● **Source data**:
(* ===== verification/BigArith.v ===== *)
(** * Integer arithmetic of the emulator: [erts/emulator/beam/erl_arith.c]

    The operators on integers of either kind, smalls and bignums, and the errors they
    raise.  Floats are not modelled; [NIL] stands for the terms that are no numbers. *)
From S2P Require Import Prelude PutGet BigDigit BigNat BigMul BigBits BigDiv BigBz BigTerm.

Section Arithmetic.
Context {M : DigitMacros}.

(** ** The code *)

(** A term, or the non-value with the reason in [p->freason]. *)
Definition eresult : Type := Eterm + error_reason.

Definition IS_SSMALL (x : Z) : bool := wrapu 64 (Z.shiftr x (SMALL_BITS - 1) + 1) <? 2.
(** [if (IS_SSMALL(ires)) make_small(ires) else small_to_big(ires, hp)] *)
Definition make_word (ires : Z) : Eterm := if IS_SSMALL ires then Small ires else small_to_big ires.
(** [if (is_nil(res)) { p->freason = SYSTEM_LIMIT; return THE_NON_VALUE; } return res;] *)
Definition check_limit (res : Eterm) : eresult := if bool_decide (res = NIL) then inr SYSTEM_LIMIT else inl res.

Definition erts_mixed_plus (arg1 arg2 : Eterm) : option eresult :=
  match arg1, arg2 with
  | Small a, Small b => Some (inl (make_word (a + b)))
  | Small a, Bignum _ _ => if a =? 0 then Some (inl arg2) else check_limit <$> big_plus (small_to_big a) arg2
  | Bignum _ _, Small b => if b =? 0 then Some (inl arg1) else check_limit <$> big_plus arg1 (small_to_big b)
  | Bignum _ _, Bignum _ _ => check_limit <$> big_plus arg1 arg2
  | _, _ => Some (inr BADARITH)
  end.

Definition erts_mixed_minus (arg1 arg2 : Eterm) : option eresult :=
  match arg1, arg2 with
  | Small a, Small b => Some (inl (make_word (a - b)))
  | Small a, Bignum _ _ => check_limit <$> big_minus (small_to_big a) arg2
  | Bignum _ _, Small b => if b =? 0 then Some (inl arg1) else check_limit <$> big_minus arg1 (small_to_big b)
  | Bignum _ _, Bignum _ _ => check_limit <$> big_minus arg1 arg2
  | _, _ => Some (inr BADARITH)
  end.

(** Only an assertion tests the result of [big_minus]. *)
Definition erts_unary_minus (arg : Eterm) : option eresult :=
  match arg with
  | Small a => Some (inl (make_word (- a)))
  | Bignum _ _ => inl <$> big_minus (Bignum false [0]) arg
  | NIL => Some (inr BADARITH)
  end.

(** [same]: both arguments are the same object. *)
Definition erts_mixed_times (same : bool) (arg1 arg2 : Eterm) : option eresult :=
  match arg1, arg2 with
  | Small a, Small b =>
      Some (inl (if (a =? 0) || (b =? 0) then Small 0
                 else if a =? 1 then arg2
                 else if b =? 1 then arg1
                 else small_times a b))
  | Small a, Bignum _ _ =>
      if a =? 0 then Some (inl (Small 0))
      else if a =? 1 then Some (inl arg2)
      else check_limit <$> big_times false (small_to_big a) arg2
  | Bignum _ _, Small b =>
      if b =? 0 then Some (inl (Small 0))
      else if b =? 1 then Some (inl arg1)
      else check_limit <$> big_times false arg1 (small_to_big b)
  | Bignum _ _, Bignum _ _ => check_limit <$> big_times same arg1 arg2
  | _, _ => Some (inr BADARITH)
  end.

● **What you have to do**: The required output is the full set of entries, reproduced verbatim.

● **Output for this task**:
(* ===== verification/BigArith.v ===== *)
(** * Integer arithmetic of the emulator: [erts/emulator/beam/erl_arith.c]

    The operators on integers of either kind, smalls and bignums, and the errors they
    raise.  Floats are not modelled; [NIL] stands for the terms that are no numbers. *)
From S2P Require Import Prelude PutGet BigDigit BigNat BigMul BigBits BigDiv BigBz BigTerm.

Section Arithmetic.
Context {M : DigitMacros}.

(** ** The code *)

(** A term, or the non-value with the reason in [p->freason]. *)
Definition eresult : Type := Eterm + error_reason.

Definition IS_SSMALL (x : Z) : bool := wrapu 64 (Z.shiftr x (SMALL_BITS - 1) + 1) <? 2.
(** [if (IS_SSMALL(ires)) make_small(ires) else small_to_big(ires, hp)] *)
Definition make_word (ires : Z) : Eterm := if IS_SSMALL ires then Small ires else small_to_big ires.
(** [if (is_nil(res)) { p->freason = SYSTEM_LIMIT; return THE_NON_VALUE; } return res;] *)
Definition check_limit (res : Eterm) : eresult := if bool_decide (res = NIL) then inr SYSTEM_LIMIT else inl res.

Definition erts_mixed_plus (arg1 arg2 : Eterm) : option eresult :=
  match arg1, arg2 with
  | Small a, Small b => Some (inl (make_word (a + b)))
  | Small a, Bignum _ _ => if a =? 0 then Some (inl arg2) else check_limit <$> big_plus (small_to_big a) arg2
  | Bignum _ _, Small b => if b =? 0 then Some (inl arg1) else check_limit <$> big_plus arg1 (small_to_big b)
  | Bignum _ _, Bignum _ _ => check_limit <$> big_plus arg1 arg2
  | _, _ => Some (inr BADARITH)
  end.

Definition erts_mixed_minus (arg1 arg2 : Eterm) : option eresult :=
  match arg1, arg2 with
  | Small a, Small b => Some (inl (make_word (a - b)))
  | Small a, Bignum _ _ => check_limit <$> big_minus (small_to_big a) arg2
  | Bignum _ _, Small b => if b =? 0 then Some (inl arg1) else check_limit <$> big_minus arg1 (small_to_big b)
  | Bignum _ _, Bignum _ _ => check_limit <$> big_minus arg1 arg2
  | _, _ => Some (inr BADARITH)
  end.

(** Only an assertion tests the result of [big_minus]. *)
Definition erts_unary_minus (arg : Eterm) : option eresult :=
  match arg with
  | Small a => Some (inl (make_word (- a)))
  | Bignum _ _ => inl <$> big_minus (Bignum false [0]) arg
  | NIL => Some (inr BADARITH)
  end.

(** [same]: both arguments are the same object. *)
Definition erts_mixed_times (same : bool) (arg1 arg2 : Eterm) : option eresult :=
  match arg1, arg2 with
  | Small a, Small b =>
      Some (inl (if (a =? 0) || (b =? 0) then Small 0
                 else if a =? 1 then arg2
                 else if b =? 1 then arg1
                 else small_times a b))
  | Small a, Bignum _ _ =>
      if a =? 0 then Some (inl (Small 0))
      else if a =? 1 then Some (inl arg2)
      else check_limit <$> big_times false (small_to_big a) arg2
  | Bignum _ _, Small b =>
      if b =? 0 then Some (inl (Small 0))
      else if b =? 1 then Some (inl arg1)
      else check_limit <$> big_times false arg1 (small_to_big b)
  | Bignum _ _, Bignum _ _ => check_limit <$> big_times same arg1 arg2
  | _, _ => Some (inr BADARITH)
  end.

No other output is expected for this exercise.